While mosquitos were the primary insect for which the nanoparticle-based method was developed, the technology can be applied to other insect pests, Zhu said.
“Our dsRNA molecules were designed based on specific gene sequences of the mosquito,” Zhu said. “You can design species-specific dsRNA for the same or different genes for other insect pests. When you make baits containing gene-specific nanoparticles, you may be able to kill the insects through the RNAi pathway. We see this having really broad applications for insect pest management.”

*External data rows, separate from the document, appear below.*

(** The running maximum dominates the series, stays above the maximum it
    started from, and never decreases. *)
Lemma cummax_from_spec (l : list R) :
  forall acc,
    Forall2 Rle l (cummax_from acc l) /\
    (forall a, acc = Some a -> Forall (Rle a) (cummax_from acc l)) /\
    Sorted Rle (cummax_from acc l).
Proof.
  induction l as [| v l IH]; intros acc; cbn [cummax_from].
  - repeat split; constructor.
  - rewrite exact_eqb_refl.
    set (m := match acc with
              | Some a => if (a <? v)%A then v else a
              | None => v
              end).
    assert (Hv : v <= m).
    { subst m. destruct acc as [a |]; [| lra].
      destruct (a <? v)%A eqn:E; [lra |].
      rewrite <- not_true_iff_false, exact_ltb_iff in E. lra. }
    assert (Ha : forall a, acc = Some a -> a <= m).
    { intros a ->. subst m. destruct (a <? v)%A eqn:E; [| lra].
      apply exact_ltb_iff in E. lra. }
    destruct (IH (Some m)) as [H1 [H2 H3]].
    specialize (H2 m eq_refl).
    split; [| split].
    + constructor; assumption.
    + intros a Hacc. constructor; [now apply Ha |].
      eapply Forall_impl; [| exact H2]. intros z Hz. cbn in Hz.
      specialize (Ha a Hacc). lra.
    + constructor; [exact H3 |].
      destruct (cummax_from (Some m) l) as [| z zs]; constructor.
      now inversion H2.
Qed.

(** X11: in exact arithmetic the running peak is never below the wealth
    index and never decreases. *)
Theorem drawdown_peaks_dominate (return_series : list R) :
  Forall2 Rle (Wealth (drawdown return_series))
          (Cumulative_Peaks (drawdown return_series)) /\
  Sorted Rle (Cumulative_Peaks (drawdown return_series)).
Proof.
  unfold drawdown, cummax. cbn [Wealth Cumulative_Peaks].
  split; apply cummax_from_spec.
Qed.

Lemma Forall2_combine_map {A B C : Type} (P : A -> B -> Prop) (Q : C -> Prop)
      (f : A * B -> C) (l : list A) (l' : list B) :
  (forall a b, P a b -> Q (f (a, b))) ->
  Forall2 P l l' -> Forall Q (map f (combine l l')).
Proof.
  intros Hf H. induction H as [| a b l l' Hab _ IH]; cbn; constructor; auto.
Qed.

Lemma Forall2_strengthen_left {A B : Type} (P : A -> B -> Prop) (Q : A -> Prop)
      (l : list A) (l' : list B) :
  Forall Q l -> Forall2 P l l' -> Forall2 (fun a b => Q a /\ P a b) l l'.
Proof.
  intros HQ H. induction H as [| a b l l' Hab _ IH]; [constructor |].
  inversion HQ; subst. constructor; auto.
Qed.

(** X12: in exact arithmetic, when every return is above -100%, the wealth
    index is positive and every drawdown lies in (-1, 0]. *)
Theorem drawdown_range (return_series : list R) :
  Forall (fun r => -1 < r) return_series ->
  Forall (fun w => 0 < w) (Wealth (drawdown return_series)) /\
  Forall (fun d => -1 < d <= 0) (Percentage_Drawdown (drawdown return_series)).
Proof.
  intros Hr. unfold drawdown, cumprod, cummax.
  cbn [Wealth Percentage_Drawdown].
  set (wealth := map _ (cumprod_from _ _)).
  assert (Hw : Forall (fun w => 0 < w) wealth).
  { subst wealth. apply Forall_map.
    eapply Forall_impl;
      [| apply (cumprod_from_positive _ 1); [cbn; lra | apply Forall_map]].
    - intros v Hv. cbn [of_nat fmul exact].
      apply Rmult_lt_0_compat; [apply lt_0_INR; lia | exact Hv].
    - eapply Forall_impl; [| exact Hr]. intros r Hr1. cbn. lra. }
  split; [exact Hw |].
  apply (Forall2_combine_map (fun w p => 0 < w /\ w <= p)).
  - intros w p [Hpos Hle]. cbn [fst snd fsub fdiv exact].
    assert (Hinv : 0 < / p) by (apply Rinv_0_lt_compat; lra).
    assert (Hone : p * / p = 1) by (apply Rinv_r; lra).
    unfold Rdiv. split; nra.
  - apply Forall2_strengthen_left; [exact Hw | apply cummax_from_spec].
Qed.

Lemma drawdown_range_witness :
  Forall (fun w => 0 < w) (Wealth (drawdown [1 / 10; - (1 / 5)])) /\
  Forall (fun d => -1 < d <= 0) (Percentage_Drawdown (drawdown [1 / 10; - (1 / 5)])).
Proof.
  apply (drawdown_range [1 / 10; - (1 / 5)]).
  repeat constructor; lra.
Defined.

End DrawdownExact.

(** ** Historic VaR and CVaR in exact arithmetic *)

Section SortingFacts.
Context {F : Type} {AF : Arith F}.

Lemma insert_sorted_perm (v : F) (l : list F) :
  Permutation (insert_sorted v l) (v :: l).
Proof.
  induction l as [| y l IH]; cbn [insert_sorted]; [reflexivity |].
  destruct (_ || _); [reflexivity |].
  rewrite IH. apply perm_swap.
Qed.

(** [np.sort] rearranges its input. *)
Lemma np_sort_perm (l : list F) : Permutation (np_sort l) l.
Proof.
  unfold np_sort. induction l as [| a l IH]; cbn [fold_right]; [reflexivity |].
  rewrite insert_sorted_perm. now constructor.
Qed.

Lemma filter_all {A : Type} (f : A -> bool) (l : list A) :
  (forall a, In a l -> f a = true) -> filter f l = l.
Proof.
  induction l as [| a l IH]; intros H; cbn [filter]; [reflexivity |].
  rewrite (H a (or_introl eq_refl)). f_equal. apply IH. intros b Hb. apply H. now right.
Qed.

Lemma filter_none {A : Type} (f : A -> bool) (l : list A) :
  (forall a, In a l -> f a = false) -> filter f l = [].
Proof.
  induction l as [| a l IH]; intros H; cbn [filter]; [reflexivity |].
  rewrite (H a (or_introl eq_refl)). apply IH. intros b Hb. apply H. now right.
Qed.

End SortingFacts.

Section HistoricExact.
Open Scope R_scope.

Lemma insert_sorted_sorted (v : R) (l : list R) :
  StronglySorted Rle l -> StronglySorted Rle (insert_sorted v l).
Proof.
  induction l as [| y l IH]; intros Hs; cbn [insert_sorted].
  - repeat constructor.
  - inversion Hs as [| ? ? Hl Hy]; subst.
    rewrite exact_eqb_refl. cbn [negb]. rewrite orb_false_r.
    destruct (v <=? y)%A eqn:E.
    + apply exact_leb_iff in E. constructor; [exact Hs |].
      constructor; [exact E |].
      eapply Forall_impl; [| exact Hy]. intros z Hz. cbn in Hz. lra.
    + rewrite <- not_true_iff_false, exact_leb_iff in E.
      constructor; [now apply IH |].
      apply (Permutation_Forall (Permutation_sym (insert_sorted_perm v l))).
      constructor; [lra | exact Hy].
Qed.

Lemma np_sort_sorted (l : list R) : StronglySorted Rle (np_sort l).
Proof.
  unfold np_sort. induction l as [| a l IH]; cbn [fold_right];
    [constructor | now apply insert_sorted_sorted].
Qed.

Lemma sorted_nth_le (l : list R) :
  StronglySorted Rle l ->
  forall i j, (i <= j)%nat -> (j < length l)%nat -> nth i l 0 <= nth j l 0.
Proof.
  induction 1 as [| a l Hs IH Ha]; intros i j Hij Hj; [cbn in Hj; lia |].
  destruct i as [| i], j as [| j]; cbn [nth]; try lia; try lra.
  - apply (proj1 (Forall_forall _ l) Ha), nth_In. cbn in Hj. lia.
  - apply IH; [lia | cbn in Hj; lia].
Qed.

(** The largest index below [vi]. *)
Lemma floor_index_spec (vi : R) (k : nat) :
  0 <= vi -> vi < INR (S k) ->
  (floor_index vi k <= k)%nat /\
  INR (floor_index vi k) <= vi < INR (S (floor_index vi k)).
Proof.
  intros H0. induction k as [| k IH]; intros Hk; cbn [floor_index].
  - split; [lia |]. cbn [INR] in *. lra.
  - destruct (of_nat (S k) <=? vi)%A eqn:E.
    + apply exact_leb_iff in E. cbn [of_nat exact] in E.
      split; [lia | split; assumption].
    + rewrite <- not_true_iff_false, exact_leb_iff in E. cbn [of_nat exact] in E.
      destruct IH as [Hle Hb]; [lra |]. split; [lia | exact Hb].
Qed.

Lemma lerp_between (a b t : R) :
  a <= b -> 0 <= t <= 1 -> a <= lerp a b t <= b.
Proof.
  intros Hab Ht. unfold lerp. cbn [fone fadd fsub fmul exact].
  destruct (_ <=? t)%A; nra.
Qed.

(** A percentile lies between the smallest and the largest observation. *)
Lemma np_percentile_between (a : list R) (q : R) :
  a <> [] -> 0 <= q <= 100 ->
  exists p lo hi,
    np_percentile a q = Ok p /\ In lo a /\ In hi a /\
    (forall z, In z a -> lo <= z <= hi) /\ lo <= p <= hi.
Proof.
  intros Hne Hq. unfold np_percentile.
  assert (H100 : @of_nat R exact 100 = 100).
  { cbn [of_nat exact]. rewrite INR_IZR_INZ. reflexivity. }
  rewrite H100. cbn [fzero fone fdiv exact].
  assert (Hlo : @fleb R exact 0 (q / 100) = true) by (apply exact_leb_iff; lra).
  assert (Hhi : @fleb R exact (q / 100) 1 = true) by (apply exact_leb_iff; lra).
  rewrite Hlo, Hhi. cbn [andb negb].
  pose proof (np_sort_perm a) as Hperm.
  pose proof (np_sort_sorted a) as Hsort.
  set (arr := np_sort a) in *.
  assert (Hlen : (0 < length arr)%nat).
  { rewrite (Permutation_length Hperm). destruct a; [contradiction | cbn; lia]. }
  destruct arr as [| s0 rest] eqn:Harr; [cbn in Hlen; lia |].
  rewrite <- Harr in *. clear Harr s0 rest.
  set (n := length arr) in *.
  rewrite exact_eqb_refl. cbn [negb].
  cbn [fmul fsub of_nat exact].
  set (vi := INR (n - 1) * (q / 100)).
  assert (Hvi : 0 <= vi <= INR (n - 1)).
  { subst vi. pose proof (pos_INR (n - 1)). split; nra. }
  destruct (floor_index_spec vi (n - 1)) as [Hpk [Hp1 Hp2]];
    [lra | rewrite S_INR; lra |].
  set (previous := floor_index vi (n - 1)) in *.
  set (next := Nat.min (previous + 1) (n - 1)).
  rewrite S_INR in Hp2.
  assert (Hbetween : nth previous arr 0 <= nth next arr 0)
    by (apply sorted_nth_le; [exact Hsort | subst next; lia | subst next n; lia]).
  pose proof (lerp_between (nth previous arr 0) (nth next arr 0)
                (vi - INR previous) Hbetween ltac:(lra)) as Hl.
  exists (lerp (nth previous arr 0) (nth next arr 0) (vi - INR previous)),
    (nth 0 arr 0), (nth (n - 1) arr 0).
  split; [reflexivity |].
  split; [apply (Permutation_in _ Hperm), nth_In; lia |].
  split; [apply (Permutation_in _ Hperm), nth_In; subst n; lia |].
  split.
  - intros z Hz. apply (Permutation_in _ (Permutation_sym Hperm)) in Hz.
    destruct (In_nth arr z 0 Hz) as [k [Hk <-]].
    split; apply sorted_nth_le; try exact Hsort; subst n; lia.
  - assert (nth 0 arr 0 <= nth previous arr 0)
      by (apply sorted_nth_le; [exact Hsort | lia | subst n; lia]).
    assert (nth next arr 0 <= nth (n - 1) arr 0)
      by (apply sorted_nth_le; [exact Hsort | subst next; lia | subst n; lia]).
    lra.
Qed.

Lemma fold_left_Rplus_bounds (l : list R) (lo hi : R) :
  (forall z, In z l -> lo <= z <= hi) ->
  INR (length l) * lo <= fold_left Rplus l 0 <= INR (length l) * hi.
Proof.
  induction l as [| a l IH]; intros H.
  - cbn. lra.
  - cbn [fold_left]. rewrite fold_left_Rplus_acc.
    change (length (a :: l)) with (S (length l)). rewrite S_INR.
    pose proof (H a (or_introl eq_refl)).
    pose proof (IH (fun z Hz => H z (or_intror Hz))). lra.
Qed.

(** The mean of a non-empty Series lies between any bounds of its values. *)
Lemma series_mean_between (l : list R) (lo hi : R) :
  l <> [] -> (forall z, In z l -> lo <= z <= hi) ->
  lo <= series_mean l <= hi.
Proof.
  intros Hne H. unfold series_mean.
  rewrite (filter_all _ l) by (intros; apply exact_eqb_refl).
  unfold np_sum. cbn [fzero fadd fdiv of_nat exact].
  pose proof (fold_left_Rplus_bounds l lo hi H) as Hb.
  assert (Hn : 0 < INR (length l)).
  { apply lt_0_INR. destruct l; [contradiction | cbn; lia]. }
  assert (Hinv : 0 < / INR (length l)) by now apply Rinv_0_lt_compat.
  destruct Hb as [Hb1 Hb2]. unfold Rdiv. split.
  - replace lo with (INR (length l) * lo * / INR (length l)) by (field; lra).
    apply Rmult_le_compat_r; lra.
  - replace hi with (INR (length l) * hi * / INR (length l)) by (field; lra).
    apply Rmult_le_compat_r; lra.
Qed.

The patent is currently available to license through the Kansas State University Institute for Commercialization, which licenses the university’s intellectual property. The Institute for Commercialization can be contacted at 785-532-3900 and firstname.lastname@example.org.
Eight U.S. patents have been awarded to the Kansas State University Research Foundation in 2014 for inventions by Kansas State University researchers.
Here’s an image of the ‘Trojan horse’ nanoparticles,
My guess is that the photographer has added some colour such as the gold and the pink to enhance the image as otherwise this would be a symphony of grey tones.
So, if this material will lead to weakened chitin such that pesticides and insecticides are more effective, does this mean that something else in the food chain will suffer because it no longer has mosquitos and other pests to munch on?
One last note, usually my ‘mosquito’ pieces concern malaria and the most recent of those was a Sept. 4, 2014 posting about a possible malaria vaccine being developed at the University of Connecticut.